◆ Task objective:
Could you reproduce, from the records below, everything from the line with "result repo_error SubscriptionRow)." down to the line with "UpdateStatus b id t st", keeping both of those lines and changing nothing?

◆ Records for the exercise:
Definition two_retries : DispatcherConfig :=
  {| PollInterval := 5 * Time.Second; BatchSize := 10; MaxRetries := 2;
     RetryBackoffFactor := f_of_int 2; CleanupInterval := 1 * Time.Hour;
     CompletedEventTTL := 24 * Time.Hour; ProcessingTimeout := 30 * Time.Second;
     ShardCount := 0; OwnedShards := []; HeartbeatInterval := 30 * Time.Second |}.

Lemma start_keyed k e : outbox_events (db start) !! k = Some e → ID e = k.
Proof.
  simpl. rewrite lookup_insert_Some, lookup_singleton_Some.
  intros [[<- <-]|[_ [<- <-]]]; reflexivity.
Qed.

Lemma drain_delivers_witness :
  let s' := drainOnceForPublisher clock never succeed DefaultDispatcherConfig ["console"] "console" start in
  sent s' = [("console", event 1, Replied None); ("console", event 2, Replied None)] ∧
  outbox_publisher_progress (db s') !! "console" = Some 2.
Proof.
  destruct (drain_delivers clock never succeed DefaultDispatcherConfig "console" start start_keyed)
    as (_ & Hs & _ & _ & Hm); [reflexivity|reflexivity|discriminate|reflexivity|].
  split; [exact Hs|exact Hm].
Defined.

Lemma failing_batch_dead_letters_witness :
  let s' := drainOnceForPublisher clock never fail two_retries ["console"] "console" start in
  ∃ e', outbox_events (db s') !! 2 = Some e' ∧ EventStatus e' = StatusFailed ∧ NextRetryAt e' = None.
Proof.
  apply (failing_batch_dead_letters clock never fail two_retries ["console"] "console" start
           1 2 (event 2) start_keyed); [reflexivity|reflexivity|discriminate| |by split|reflexivity].
  vm_compute. by split.
Defined.
(* ===== verification/Cdc.v ===== *)
(** * Change data capture

    - [PgOutput] models [internal/cdc/pgoutput.go], the decoder of
      PostgreSQL's logical replication messages;
    - [Sinks] models [internal/cdc/sink.go] and the key and topic of
      [internal/cdc/kafka_sink.go];
    - [Consumer] models the batch handling, the reconnection loop and the
      status update of [internal/cdc/consumer.go].

    A byte is an [ascii]; positions are integers. Every index and slice
    expression is checked: [None] is the run-time panic of an index out of
    range (or a loop that did not end), [Some (Err e)] a returned error. *)
From stdpp Require Import base gmap strings list.
From Stdlib Require Import ZArith Lia Ascii String.
From S2P Require Import Prelude GoStrings.

Module PgOutput.
Notation bytes := (list ascii) (only parsing).
Notation length := List.length.
Notation concat := List.concat.

Definition len (d : bytes) : Z := Z.of_nat (length d).

(** [d[i]] and [d[a:b]] *)
Definition at_ (d : bytes) (i : Z) : option ascii :=
  if i <? 0 then None else d !! Z.to_nat i.

Definition slice (d : bytes) (a b : Z) : option bytes :=
  if (0 <=? a) && (a <=? b) && (b <=? len d)
  then Some (take (Z.to_nat (b - a)) (drop (Z.to_nat a) d)) else None.

(** [binary.BigEndian.Uint16], [Uint32] and [Uint64] of a slice that has that
    length. *)
Definition big_endian (d : bytes) : Z := foldl (λ n c, n * 256 + code c) 0 d.

(** [binary.BigEndian.PutUint16], [PutUint32] and [PutUint64] *)
Fixpoint put_uint (n : nat) (v : Z) : bytes :=
  match n with
  | O => []
  | S n => put_uint n (v / 256) ++ [ascii_of_nat (Z.to_nat (v mod 256))]
  end.

Definition NUL : ascii := ascii_of_nat 0.

(** [for pos < len(d) && d[pos] != 0 { pos++ }] *)
Fixpoint run_length (d : bytes) : Z :=
  match d with
  | [] => 0
  | c :: d => if decide (c = NUL) then 0 else 1 + run_length d
  end.
Definition scan_nul (d : bytes) (pos : Z) : Z := pos + run_length (drop (Z.to_nat pos) d).

Definition to_string (d : bytes) : string := string_of_list_ascii d.

(** ** Messages *)
Record colMeta := { col_name : string; typeOID : Z; isKey : bool; isNotNull : bool }.
Record relMeta := { rel_id : Z; namespace : string; rel_name : string; columns : list colMeta }.
Notation pgOutputDecoder := (gmap Z relMeta) (only parsing).

(** A [map[string]any] holds [nil] or a string per column. *)
Notation row := (gmap string (option string)) (only parsing).

Record Change := {
  Schema : string;
  Table : string;
  Op : string;
  Before : option row;
  After : option row;
  LSN : Z;
}.

Inductive decode_error :=
| TooShort (what : string)
| Unterminated (what : string)
| Missing (what : string)
| ExpectedNewTuple
| UnknownRelation (id : Z)
| UnexpectedMarker (column : Z).
Lemma composite_sig_clean version s acc :
  contains_char "," (snd acc) = false →
  contains_char "," (snd (composite_parts version (split_char "," s) acc)) = false.
Proof.
  intros Ha. pose proof (composite_parts_sig version (split_char "," s) acc) as Hs.
  destruct (composite_parts _ _ _) as [ts sg]. simpl.
  destruct Hs as [->|(part & p & Hp & ->)]; [done|].
  apply TrimPrefix_clean. by apply (split_char_clean _ s).
Qed.

(** The nesting ends: [verifySignature] satisfies the recursion the source
    writes, in which the composite case calls it again. *)
Lemma verifySignature_unfold now payload signature cfg :
  verifySignature hmac now payload signature cfg =
    if decide (signature = "") then Some ErrMissingSignature
    else
      let signature := strip_version signature cfg in
      if contains_char "," signature then
        verifyCompositeSignature (λ payload sig, verifySignature hmac now payload sig cfg)
          now payload signature cfg
      else verify_plain hmac payload signature cfg.
Proof.
  unfold verifySignature at 1.
  assert (∃ n, 2%nat = S n ∧ n = 1%nat) as (n & -> & En) by eauto.
  cbn [verify_fuel]. case_decide; [done|]. cbv zeta.
  destruct (contains_char "," (strip_version signature cfg)) eqn:Ec; [|done].
  unfold verifyCompositeSignature.
  pose proof (composite_sig_clean (SignatureVersion cfg) (strip_version signature cfg) ("", "") eq_refl) as Hcl.
  destruct (composite_parts _ _ _) as [ts sg]. simpl in Hcl. case_decide as Hne; [done|].
  match goal with |- context [match ?x with Some e => Some (Some e) | None => _ end] =>
    destruct x; [done|] end.
  assert (∀ p, verify_fuel hmac n now p sg cfg = Some (verifySignature hmac now p sg cfg)) as Hv.
  { intros p. rewrite En. unfold verifySignature. by rewrite !verify_fuel_clean. }
  destruct (decide (ts = "")); by rewrite Hv.
Qed.
(* ===== verification/FeatureFlags.v ===== *)
(** * Feature flags

    Models [internal/featureflags/featureflags.go] (the manager: defaults,
    environment, database overrides, versioned updates, evaluation) and the
    gates of [internal/middleware/featureflags.go]. The environment is a list
    of assignments; [json.Unmarshal] of the flag object and the Unicode case
    mappings are parameters. *)
From Stdlib Require Import ZArith Lia Ascii String.
From stdpp Require Import base gmap strings list.
From S2P Require Import Prelude GoStrings.
#[local] Open Scope string_scope.
#[local] Open Scope Z_scope.

Record Flag := {
  Name : string;
  Enabled : bool;
  Description : string;
  UpdatedAt : Time;
  Version : Z;
}.

Record Manager := { flags : gmap string Flag; db : gmap string bool }.

Definition NewManager : Manager := {| flags := ∅; db := ∅ |}.

Definition set_flags (fs : gmap string Flag) (m : Manager) : Manager := {| flags := fs; db := db m |}.

(** ** Loading *)
Definition default_flag (now : Time) (name : string) (enabled : bool) (description : string) (version : Z)
    : string * Flag :=
  (name, {| Name := name; Enabled := enabled; Description := description; UpdatedAt := now; Version := version |}).
(** *** Whole histories *)
Context {B : Type} `{SubscriptionRepositoryLaws B} (FindByID : B → string → result repo_error SubscriptionRow).
Hypothesis update_find_other : ∀ b b' id t st e id',
  UpdateStatus b id t st = (b', e) → id ≠ id' → FindByID b' id' = FindByID b id'.
Context (marshal_row : SubscriptionRow → string) (unmarshal_row : string → option SubscriptionRow).
Hypothesis row_roundtrip : ∀ a, unmarshal_row (marshal_row a) = Some a.

(** A read, or a status change of which the deletions of the keys [lost] do
    not get through. *)
Inductive op :=
| Read (t : read_times) (id : string)
| ReadScoped (t : read_times) (id tenantID : string)
| Write (now : Time) (lost : list string) (id tenantID status : string).

Definition op_id (o : op) : string :=
  match o with Read _ id => id | ReadScoped _ id _ => id | Write _ _ id _ _ => id end.

(** The stamp of a call. *)
Definition op_stamp (o : op) : Time :=
  match o with Read t _ => t_stored t | ReadScoped t _ _ => t_stored t | Write now _ _ _ _ => now end.

(** A write that may leave entries behind is stamped later than the calls
    before it. *)
Definition outlives (st : Time) (o : op) : Prop :=
  match o with Write now lost _ _ _ => lost = [] ∨ st < now | _ => True end.
Definition clocked (os : list op) : Prop := StronglySorted (λ o o', outlives (op_stamp o) o') os.

Definition answer : Type := result (option repo_error) SubscriptionRow + option repo_error.

Definition run_cached (o : op) (b : B) (r : cached C) : B * cached C * answer :=
  match o with
  | Read t id =>
      let '(r, a) := Cached_FindByID marshal_envelope unmarshal_envelope FindByID marshal_row unmarshal_row
                       t id b r in (b, r, inl a)
  | ReadScoped t id tn =>
      let '(r, a) := Cached_FindByIDAndTenant marshal_envelope unmarshal_envelope marshal_row unmarshal_row
                       t id tn b r in (b, r, inl a)
  | Write now lost id tn st =>
      let '(b, r, e) := Cached_UpdateStatus (H := deaf lost) now id tn st b r in (b, r, inr e)
  end.

Fixpoint run_all (os : list op) (b : B) (r : cached C) : list answer :=
  match os with
  | [] => []
  | o :: os => let '(b, r, a) := run_cached o b r in a :: run_all os b r
  end.

(** The same calls made of the backend itself. *)
Definition run_backend (o : op) (b : B) : B * answer :=
  match o with
  | Read _ id => (b, inl (lift_error (FindByID b id)))
  | ReadScoped _ id tn => (b, inl (lift_error (FindByIDAndTenant b id tn)))
  | Write _ _ id tn st => let '(b, e) := UpdateStatus b id tn st in (b, inr e)
  end.

Fixpoint backend_all (os : list op) (b : B) : list answer :=
  match os with
  | [] => []
  | o :: os => let '(b, a) := run_backend o b in a :: backend_all os b
  end.

Definition clean (id : string) : Prop := contains_char ":"%char id = false.

(** What is cached is what the backend answers, or is marked as stale, and
    carries a stamp the writes to come outlive. *)
Definition coherent (os : list op) (b : B) (r : cached C) : Prop :=
  (∀ id, holding marshal_row (cacheKey id)
     (marked marshal_row (cacheKey id) (FindByID b id) (λ st, Forall (outlives st) os) r) (cache r)) ∧
  (∀ id tn, clean id → holding marshal_row (tenantCacheKey id tn)
     (marked marshal_row (tenantCacheKey id tn) (FindByIDAndTenant b id tn) (λ st, Forall (outlives st) os) r) (cache r)).

Lemma clean_split id id' tn tn' :
  clean id → clean id' → (id +:+ ":" +:+ tn = id' +:+ ":" +:+ tn')%string → id = id' ∧ tn = tn'.
Proof.
  unfold clean. revert id'. induction id as [|a id IH]; intros [|a' id'] Hc Hc' Heq; simpl in *.
  - by simplify_eq.
  - injection Heq as <- _. done.
  - injection Heq as -> _. done.
  - injection Heq as <- Heq. apply orb_false_iff in Hc as [_ Hc], Hc' as [_ Hc'].
    by destruct (IH id' Hc Hc' Heq) as [-> ->].
Qed.

Lemma keys_apart id id' tn : cacheKey id ≠ tenantCacheKey id' tn.
Proof. done. Qed.

Lemma cacheKey_inj id id' : cacheKey id = cacheKey id' → id = id'.
Proof. unfold cacheKey. cbn. intros Heq. by injection Heq. Qed.

Lemma tenantCacheKey_inj id id' tn tn' :
  clean id → clean id' → tenantCacheKey id tn = tenantCacheKey id' tn' → id = id' ∧ tn = tn'.
Proof.
  unfold tenantCacheKey. cbn. intros Hc Hc' Heq. injection Heq as Heq. by apply clean_split.
Qed.
Fixpoint group (entries : list entry) (m : gmap Z partial) : result load_error (gmap Z partial) :=
  match entries with
  | [] => Ok m
  | e :: entries =>
      if e_is_dir e then group entries m
      else match parse_filename (e_name e) with
      | None => group entries m
      | Some (digits, name, down) =>
          match ParseInt digits with
          | Some v =>
              if v <=? 0 then Err (InvalidVersion (e_name e))
              else match add_file v name down e m with
                   | Err err => Err err
                   | Ok m => group entries m
                   end
          | None => Err (InvalidVersion (e_name e))
          end
      end
  end.

Definition readSQLFile (e : entry) : result load_error string :=
  match e_content e with
  | None => Err (UnreadableFile (e_name e))
  | Some b => let sql := TrimSpace b in if decide (sql = "") then Err (EmptyFile (e_name e)) else Ok sql
  end.

Definition load_one (v : Z) (p : partial) : result load_error Migration :=
  match upFile p, downFile p with
  | None, _ => Err (MissingUp v)
  | Some _, None => Err (MissingDown v)
  | Some u, Some d =>
      match readSQLFile u with
      | Err e => Err e
      | Ok up =>
          match readSQLFile d with
          | Err e => Err e
          | Ok down => Ok {| Version := v; Name := p_name p; UpSQL := up; DownSQL := down |}
          end
      end
  end.

Fixpoint load_all (vs : list Z) (m : gmap Z partial) : result load_error (list Migration) :=
  match vs with
  | [] => Ok []
  | v :: vs =>
      match load_one v (default {| p_name := ""; upFile := None; downFile := None |} (m !! v)) with
      | Err e => Err e
      | Ok mig => match load_all vs m with Err e => Err e | Ok migs => Ok (mig :: migs) end
      end
  end.

(** The versions are distinct, so every sort gives the same order. *)
Definition versions_of (m : gmap Z partial) : list Z := merge_sort Z.le (map_to_list m).*1.

(** [None] is a directory that cannot be read. *)
Definition LoadDir (entries : option (list entry)) : result load_error (list Migration) :=
  match entries with
  | None => Err ReadDirFailed
  | Some entries =>
      match group entries ∅ with
      | Err e => Err e
      | Ok m => if decide (m = ∅) then Err NoMigrations else load_all (versions_of m) m
      end
  end.

Fixpoint FindByVersion (migs : list Migration) (version : Z) : option Migration :=
  match migs with
  | [] => None
  | m :: migs => if Version m =? version then Some m else FindByVersion migs version
  end.

(** [ValidateSequence]: the version it stumbles on. *)
Fixpoint validate_from (i : Z) (migs : list Migration) : option Z :=
  match migs with
  | [] => None
  | m :: migs => if Version m =? i + 1 then validate_from (i + 1) migs else Some (Version m)
  end.
Definition ValidateSequence (migs : list Migration) : option Z := validate_from 0 migs.

(** ** Running them *)
Definition by_version (a b : Z * string) : Prop := a.1 ≤ b.1.
#[export] Instance by_version_dec : RelDecision by_version.
Proof. intros a b. unfold by_version. apply _. Defined.

Section runner.
Context {D : Type} (sql : string → D → option D).

(** The database: its schema and the table [schema_migrations]. *)
Record database := { schema : D; applied : gmap Z string }.

Inductive run_error :=
| NoDB | NoMigrationsGiven | TxFailed | ApplyFailed (v : Z) | RecordFailed (v : Z) | UnknownVersion (v : Z).

(** Failures of the driver: at the start of the transaction or at its commit. *)
Record tx_faults := { begin_fails : bool; commit_fails : bool }.

Definition Applied (f : tx_faults) (db : database) : result run_error (list (Z * string)) :=
  if begin_fails f || commit_fails f then Err TxFailed
  else Ok (merge_sort by_version (map_to_list (applied db))).

(** The loop of [Up] inside its transaction; [known] are the versions applied
    before it. The insert fails on a version already there. *)
Fixpoint up_loop (known : gset Z) (migs : list Migration) (db : database)
    : result run_error (database * list Migration) :=
  match migs with
  | [] => Ok (db, [])
  | m :: migs =>
      if decide (Version m ∈ known) then up_loop known migs db
      else match sql (UpSQL m) (schema db) with
      | None => Err (ApplyFailed (Version m))
      | Some d =>
          match applied db !! Version m with
          | Some _ => Err (RecordFailed (Version m))
          | None =>
              match up_loop known migs {| schema := d; applied := <[Version m := Name m]> (applied db) |} with
              | Err e => Err e
              | Ok (db, now) => Ok (db, m :: now)
              end
          end
      end
  end.

Definition Up (f : tx_faults) (migs : list Migration) (db : database)
    : database * result run_error (list Migration) :=
  match migs with
  | [] => (db, Err NoMigrationsGiven)
  | _ =>
      if begin_fails f then (db, Err TxFailed)
      else match up_loop (dom (applied db)) migs db with
      | Err e => (db, Err e)
      | Ok (db', now) => if commit_fails f then (db, Err TxFailed) else (db', Ok now)
      end
  end.

Definition highest (m : gmap Z string) : option Z :=
  match (map_to_list m).*1 with
  | [] => None
  | v :: vs => Some (foldl Z.max v vs)
  end.

Definition Down (f : tx_faults) (migs : list Migration) (db : database)
    : database * result run_error (option Migration) :=
  match migs with
  | [] => (db, Err NoMigrationsGiven)
  | _ =>
      if begin_fails f then (db, Err TxFailed)
      else match highest (applied db) with
      | None => if commit_fails f then (db, Err TxFailed) else (db, Ok None)
      | Some v =>
          match FindByVersion migs v with
          | None => (db, Err (UnknownVersion v))
          | Some m =>
              match sql (DownSQL m) (schema db) with
              | None => (db, Err (ApplyFailed (Version m)))
              | Some d =>
                  if commit_fails f then (db, Err TxFailed)
                  else ({| schema := d; applied := delete v (applied db) |}, Ok (Some m))
              end
          end
      end
  end.
End runner.
Arguments database D : clear implicits.

(** ** What is loaded *)
Definition comes_from (es : list entry) (v : Z) (name : string) (down : bool) (e : entry) : Prop :=
  e ∈ es ∧ e_is_dir e = false ∧
  ∃ digits, parse_filename (e_name e) = Some (digits, name, down) ∧ ParseInt digits = Some v.

Definition grouped (es : list entry) (m : gmap Z partial) : Prop :=
  ∀ v p, m !! v = Some p →
    0 < v ∧
    (∀ e, upFile p = Some e → comes_from es v (p_name p) false e) ∧
    (∀ e, downFile p = Some e → comes_from es v (p_name p) true e).

Lemma add_file_grouped es v name down e m m' :
  grouped es m → 0 < v → comes_from es v name down e → add_file v name down e m = Ok m' → grouped es m'.
Proof.
  intros Hg Hv He. unfold add_file. set (p := default _ (m !! v)).
  assert (p_name p = name → (∀ e, upFile p = Some e → comes_from es v name false e) ∧
          (∀ e, downFile p = Some e → comes_from es v name true e)) as Hp.
  { unfold p. destruct (m !! v) as [q|] eqn:Eq; simpl; [|done]. destruct (Hg v q Eq) as (_ & H1 & H2). by intros <-. }
  case_decide as Hn; [done|]. specialize (Hp Hn) as [H1 H2].
  destruct down; [destruct (downFile p); [done|]|destruct (upFile p); [done|]]; intros [= <-] w q;
    rewrite lookup_insert_Some; (intros [[<- <-]|[_ Hq]]; [|by apply Hg]); simpl; (split; [done|]);
    split; try done; intros e' [= <-]; done.
Qed.

Lemma comes_from_weaken es es' v name down e :
  (∀ x, x ∈ es → x ∈ es') → comes_from es v name down e → comes_from es' v name down e.
Proof. intros Hsub (H1 & H2). split; [by apply Hsub|done]. Qed.

Lemma group_grouped es0 es m m' :
  (∀ e, e ∈ es → e ∈ es0) → grouped es0 m → group es m = Ok m' → grouped es0 m'.
Proof.
  revert m. induction es as [|e es IH]; intros m Hsub Hg Hm; simpl in Hm; [by simplify_eq|].
  assert (∀ x, x ∈ es → x ∈ es0) as Hsub' by (intros x Hx; apply Hsub; by right).
  destruct (e_is_dir e) eqn:Ed; [by apply (IH m)|].
  destruct (parse_filename (e_name e)) as [[[digits name] down]|] eqn:Ep; [|by apply (IH m)].
  destruct (ParseInt digits) as [v|] eqn:Ev; [|done]. destruct (Z.leb_spec v 0); [done|].
  destruct (add_file v name down e m) as [m1|] eqn:Ea; [|done].
  apply (IH m1); [done| |done]. apply (add_file_grouped es0 v name down e m m1); [done|done| |done].
  split; [apply Hsub; by left|]. split; [done|]. eauto.
Qed.

Lemma load_all_spec vs m migs :
  load_all vs m = Ok migs →
  Version <$> migs = vs ∧
  Forall (λ mig, ∃ p, default {| p_name := ""; upFile := None; downFile := None |} (m !! Version mig) = p ∧
            load_one (Version mig) p = Ok mig) migs.
Proof.
  revert migs. induction vs as [|v vs IH]; intros migs Hl; simpl in Hl; [by simplify_eq|].
  destruct (load_one v _) as [mig|] eqn:E1; [|done]. destruct (load_all vs m) as [migs'|] eqn:E2; [|done].
  simplify_eq. destruct (IH migs' eq_refl) as [<- Hf].
  assert (Version mig = v) as Hv.
  { revert E1. generalize (default {| p_name := ""; upFile := None; downFile := None |} (m !! v)) as p.
    intros p. unfold load_one. destruct (upFile p), (downFile p); try done.
    destruct (readSQLFile _); [|done]. destruct (readSQLFile _); [|done]. by intros [= <-]. }
  split; [simpl; by rewrite Hv|]. constructor; [|done]. eexists. split; [done|]. by rewrite Hv.
Qed.

Lemma readSQLFile_ok e s : readSQLFile e = Ok s → s ≠ "" ∧ ∃ b, e_content e = Some b ∧ s = TrimSpace b.
Proof.
  unfold readSQLFile. destruct (e_content e) as [b|]; [|done]. case_decide; [done|]. intros [= <-]. eauto.
Qed.

(** A directory loads into a proper sequence. The migrations come in
    strictly increasing order of positive versions, so no version occurs
    twice; each has both scripts, not empty, the trimmed contents of two files
    of the directory whose names give that version and that name. *)
Theorem LoadDir_sound es migs :
  LoadDir (Some es) = Ok migs →
  StronglySorted Z.lt (Version <$> migs) ∧
  Forall (λ m, 0 < Version m ∧ UpSQL m ≠ "" ∧ DownSQL m ≠ "" ∧
    ∃ u d ub db, comes_from es (Version m) (Name m) false u ∧ comes_from es (Version m) (Name m) true d ∧
      e_content u = Some ub ∧ e_content d = Some db ∧ UpSQL m = TrimSpace ub ∧ DownSQL m = TrimSpace db) migs.
Proof.
  unfold LoadDir. destruct (group es ∅) as [m|] eqn:Eg; [|done]. case_decide; [done|]. intros Hl.
  apply group_grouped with (es0 := es) in Eg; [|done|by intros v p; rewrite lookup_empty].
  destruct (load_all_spec _ _ _ Hl) as [Hvs Hf]. split.
  - rewrite Hvs. unfold versions_of.
    assert (StronglySorted Z.le (merge_sort Z.le (map_to_list m).*1)) as Hs.
    { apply (StronglySorted_merge_sort Z.le). }
    assert (NoDup (merge_sort Z.le (map_to_list m).*1)) as Hnd.
    { rewrite merge_sort_Permutation. apply NoDup_fst_map_to_list. }
    clear -Hs Hnd. induction Hs as [|v vs Hs IH Hle]; [constructor|]. apply NoDup_cons in Hnd as [Hin Hnd].
    constructor; [by apply IH|]. rewrite Forall_forall in Hle |- *. intros w Hw.
    specialize (Hle w Hw). destruct (decide (v = w)) as [->|]; [done|lia].
  - eapply Forall_impl; [exact Hf|]. intros mig (p & Hp & Hlo). simpl. unfold load_one in Hlo.
    destruct (m !! Version mig) as [q|] eqn:Eq; simpl in Hp; [|by subst]. subst q.
    destruct (Eg _ _ Eq) as (Hpos & Hup & Hdown).
    destruct (upFile p) as [u|]; [|done]. destruct (downFile p) as [d|]; [|done].
    destruct (readSQLFile u) as [us|] eqn:Eu; [|done]. destruct (readSQLFile d) as [ds|] eqn:Edn; [|done].
    injection Hlo as <-. simpl in *.
    apply readSQLFile_ok in Eu as (? & ub & ? & ?), Edn as (? & db & ? & ?).
    split_and!; [done|done|done|]. exists u, d, ub, db. split_and!; auto.
Qed.

(** ** What the runner does *)
Section runs.
Context {D : Type} (sql : string → D → option D).
Implicit Types (db : database D) (migs : list Migration).

Fixpoint run_scripts (scripts : list string) (d : D) : option D :=
  match scripts with
  | [] => Some d
  | s :: scripts => match sql s d with Some d => run_scripts scripts d | None => None end
  end.

Definition record_all migs (m : gmap Z string) : gmap Z string :=
  foldl (λ m mig, <[Version mig := Name mig]> m) m migs.

Lemma up_loop_spec known migs db r :
  NoDup (Version <$> migs) →
  (∀ m, m ∈ migs → Version m ∉ known → applied db !! Version m = None) →
  up_loop sql known migs db = r →
  match r with
  | Ok (db', now) =>
      now = filter (λ m, Version m ∉ known) migs ∧ applied db' = record_all now (applied db) ∧
      run_scripts (UpSQL <$> now) (schema db) = Some (schema db')
  | Err e => ∃ v, e = ApplyFailed v
  end.
Proof.
  revert db r. induction migs as [|m migs IH]; intros db r Hnd Hfresh <-; [done|].
  rewrite fmap_cons in Hnd. apply NoDup_cons in Hnd as [Hnin Hnd]. cbn [up_loop].
  destruct (decide (Version m ∈ known)) as [Hk|Hk].
  { rewrite filter_cons_False by tauto. apply IH; [done| |done]. intros x Hx. apply Hfresh. by right. }
  rewrite filter_cons_True by done. destruct (sql (UpSQL m) (schema db)) as [d|] eqn:Es; [|eauto].
  rewrite (Hfresh m) by (by try left).
  set (db1 := {| schema := d; applied := _ |}).
  specialize (IH db1 (up_loop sql known migs db1) Hnd).
  destruct (up_loop sql known migs db1) as [[db' now]|e]; (destruct IH as [IH1 IH2]; [|done|]).
  - intros x Hx Hxk. simpl. rewrite lookup_insert_ne; [apply Hfresh; [by right|done]|].
    intros Heq. apply Hnin. rewrite Heq. by apply list_elem_of_fmap_2.
  - destruct IH2 as [IH2 IH3]. subst now. split; [done|]. split; [done|]. simpl. by rewrite Es.
  - intros x Hx Hxk. simpl. rewrite lookup_insert_ne; [apply Hfresh; [by right|done]|].
    intros Heq. apply Hnin. rewrite Heq. by apply list_elem_of_fmap_2.
  - eauto.
Qed.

◆ Response to the exercise:
Context {B : Type} `{SubscriptionRepositoryLaws B} (FindByID : B → string → result repo_error SubscriptionRow).
Hypothesis update_find_other : ∀ b b' id t st e id',
  UpdateStatus b id t st = (b', e) → id ≠ id' → FindByID b' id' = FindByID b id'.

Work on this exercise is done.